* Dataset records:

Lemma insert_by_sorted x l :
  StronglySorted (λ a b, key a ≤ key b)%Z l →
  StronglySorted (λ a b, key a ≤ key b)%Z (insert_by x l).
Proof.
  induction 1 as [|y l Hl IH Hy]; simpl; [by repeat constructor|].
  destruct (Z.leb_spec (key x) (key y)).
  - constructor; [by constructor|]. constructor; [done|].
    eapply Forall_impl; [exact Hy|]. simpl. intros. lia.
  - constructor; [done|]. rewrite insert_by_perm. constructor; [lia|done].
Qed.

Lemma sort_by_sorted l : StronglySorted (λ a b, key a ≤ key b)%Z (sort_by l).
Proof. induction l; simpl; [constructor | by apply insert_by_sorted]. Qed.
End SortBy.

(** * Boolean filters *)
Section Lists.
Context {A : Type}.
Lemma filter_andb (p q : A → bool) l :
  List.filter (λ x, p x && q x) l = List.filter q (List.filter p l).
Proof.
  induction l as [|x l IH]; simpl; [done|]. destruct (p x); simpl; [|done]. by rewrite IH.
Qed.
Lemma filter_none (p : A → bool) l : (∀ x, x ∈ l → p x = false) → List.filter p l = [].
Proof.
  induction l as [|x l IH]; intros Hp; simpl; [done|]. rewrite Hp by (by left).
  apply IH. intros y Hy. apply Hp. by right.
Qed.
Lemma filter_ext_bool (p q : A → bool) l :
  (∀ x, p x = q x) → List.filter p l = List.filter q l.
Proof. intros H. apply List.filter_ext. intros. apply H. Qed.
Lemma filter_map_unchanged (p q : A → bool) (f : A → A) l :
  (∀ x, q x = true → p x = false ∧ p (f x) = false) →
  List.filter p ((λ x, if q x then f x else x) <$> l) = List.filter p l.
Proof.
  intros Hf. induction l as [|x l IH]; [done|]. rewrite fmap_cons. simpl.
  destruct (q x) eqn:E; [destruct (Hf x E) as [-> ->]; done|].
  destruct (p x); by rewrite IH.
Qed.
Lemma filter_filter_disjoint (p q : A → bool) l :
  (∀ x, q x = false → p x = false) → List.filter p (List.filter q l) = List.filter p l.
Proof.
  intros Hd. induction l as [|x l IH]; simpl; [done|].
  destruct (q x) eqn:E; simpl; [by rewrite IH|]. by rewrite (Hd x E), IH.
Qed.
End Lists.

==

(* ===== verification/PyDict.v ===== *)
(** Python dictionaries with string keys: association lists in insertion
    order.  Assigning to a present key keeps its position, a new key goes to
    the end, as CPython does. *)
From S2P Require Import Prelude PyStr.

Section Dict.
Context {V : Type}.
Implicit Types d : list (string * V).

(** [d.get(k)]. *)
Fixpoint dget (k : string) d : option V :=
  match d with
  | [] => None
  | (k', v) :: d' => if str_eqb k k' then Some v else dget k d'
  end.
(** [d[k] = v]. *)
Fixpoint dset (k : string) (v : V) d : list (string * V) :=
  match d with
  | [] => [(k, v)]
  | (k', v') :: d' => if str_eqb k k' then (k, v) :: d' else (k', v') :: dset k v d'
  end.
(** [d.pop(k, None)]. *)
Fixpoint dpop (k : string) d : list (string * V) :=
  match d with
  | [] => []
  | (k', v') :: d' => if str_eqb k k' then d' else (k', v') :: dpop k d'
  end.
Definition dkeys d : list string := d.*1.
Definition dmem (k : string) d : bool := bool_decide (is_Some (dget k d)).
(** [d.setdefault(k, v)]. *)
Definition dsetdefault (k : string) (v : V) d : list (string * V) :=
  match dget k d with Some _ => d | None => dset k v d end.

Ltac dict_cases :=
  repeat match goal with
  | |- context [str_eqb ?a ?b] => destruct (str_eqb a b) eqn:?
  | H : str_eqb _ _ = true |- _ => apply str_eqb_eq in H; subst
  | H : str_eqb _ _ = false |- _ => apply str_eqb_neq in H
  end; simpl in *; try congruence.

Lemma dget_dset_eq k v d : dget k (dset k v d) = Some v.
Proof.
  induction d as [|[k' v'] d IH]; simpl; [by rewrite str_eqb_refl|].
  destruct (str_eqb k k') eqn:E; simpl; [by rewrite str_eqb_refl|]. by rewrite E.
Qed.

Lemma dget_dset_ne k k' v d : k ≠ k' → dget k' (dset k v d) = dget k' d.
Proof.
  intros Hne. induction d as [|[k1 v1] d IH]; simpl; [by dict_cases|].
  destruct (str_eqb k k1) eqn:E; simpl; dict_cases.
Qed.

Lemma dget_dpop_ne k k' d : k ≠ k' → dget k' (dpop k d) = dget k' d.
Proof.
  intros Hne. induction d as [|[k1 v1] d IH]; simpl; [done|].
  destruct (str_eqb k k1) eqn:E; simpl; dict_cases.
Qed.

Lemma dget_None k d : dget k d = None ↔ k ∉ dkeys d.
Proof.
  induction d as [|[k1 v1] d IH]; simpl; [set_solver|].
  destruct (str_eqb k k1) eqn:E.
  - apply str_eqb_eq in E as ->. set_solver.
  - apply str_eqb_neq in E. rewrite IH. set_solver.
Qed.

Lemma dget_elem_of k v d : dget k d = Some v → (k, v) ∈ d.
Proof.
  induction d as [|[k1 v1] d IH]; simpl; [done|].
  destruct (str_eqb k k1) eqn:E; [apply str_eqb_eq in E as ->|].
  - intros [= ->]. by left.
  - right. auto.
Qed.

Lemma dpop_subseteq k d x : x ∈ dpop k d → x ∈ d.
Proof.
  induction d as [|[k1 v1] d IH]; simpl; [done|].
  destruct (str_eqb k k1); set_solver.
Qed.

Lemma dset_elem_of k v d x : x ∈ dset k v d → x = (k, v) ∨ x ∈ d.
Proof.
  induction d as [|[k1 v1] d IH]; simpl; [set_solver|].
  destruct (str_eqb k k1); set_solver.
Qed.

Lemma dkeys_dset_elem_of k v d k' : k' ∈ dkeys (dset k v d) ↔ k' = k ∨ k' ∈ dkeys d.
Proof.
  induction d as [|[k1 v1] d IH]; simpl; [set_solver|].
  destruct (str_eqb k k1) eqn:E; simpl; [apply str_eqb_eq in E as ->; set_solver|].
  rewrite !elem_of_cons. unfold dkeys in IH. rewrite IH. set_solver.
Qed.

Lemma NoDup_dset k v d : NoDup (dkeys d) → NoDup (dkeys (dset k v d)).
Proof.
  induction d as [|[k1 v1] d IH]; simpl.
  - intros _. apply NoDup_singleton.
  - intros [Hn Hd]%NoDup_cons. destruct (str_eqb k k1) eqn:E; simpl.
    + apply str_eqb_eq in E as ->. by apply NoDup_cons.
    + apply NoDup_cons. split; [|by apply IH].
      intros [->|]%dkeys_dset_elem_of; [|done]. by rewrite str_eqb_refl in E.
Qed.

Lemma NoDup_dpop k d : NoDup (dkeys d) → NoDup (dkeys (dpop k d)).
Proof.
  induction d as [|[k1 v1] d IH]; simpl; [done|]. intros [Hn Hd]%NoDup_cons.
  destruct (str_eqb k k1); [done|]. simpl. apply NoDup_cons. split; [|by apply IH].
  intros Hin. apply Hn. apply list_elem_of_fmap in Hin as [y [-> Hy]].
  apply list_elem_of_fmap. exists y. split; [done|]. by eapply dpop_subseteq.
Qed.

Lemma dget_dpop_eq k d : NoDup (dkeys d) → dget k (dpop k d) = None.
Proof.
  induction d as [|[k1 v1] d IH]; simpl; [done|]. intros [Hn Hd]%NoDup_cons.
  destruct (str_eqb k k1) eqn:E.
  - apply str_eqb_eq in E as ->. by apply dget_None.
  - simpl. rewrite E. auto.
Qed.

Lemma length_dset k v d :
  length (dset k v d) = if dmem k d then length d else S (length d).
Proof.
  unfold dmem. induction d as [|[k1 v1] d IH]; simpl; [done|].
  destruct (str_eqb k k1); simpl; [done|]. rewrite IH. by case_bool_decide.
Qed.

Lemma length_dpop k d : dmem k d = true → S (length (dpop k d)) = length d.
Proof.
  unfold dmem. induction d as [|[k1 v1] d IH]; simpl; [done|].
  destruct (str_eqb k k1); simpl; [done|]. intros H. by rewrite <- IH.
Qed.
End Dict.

* Problem requirements:
Report, from the entries above, each line where "false" is found.

* Solved exercise:
Lemma filter_none (p : A → bool) l : (∀ x, x ∈ l → p x = false) → List.filter p l = [].
  (∀ x, q x = true → p x = false ∧ p (f x) = false) →
  (∀ x, q x = false → p x = false) → List.filter p (List.filter q l) = List.filter p l.
  | H : str_eqb _ _ = false |- _ => apply str_eqb_neq in H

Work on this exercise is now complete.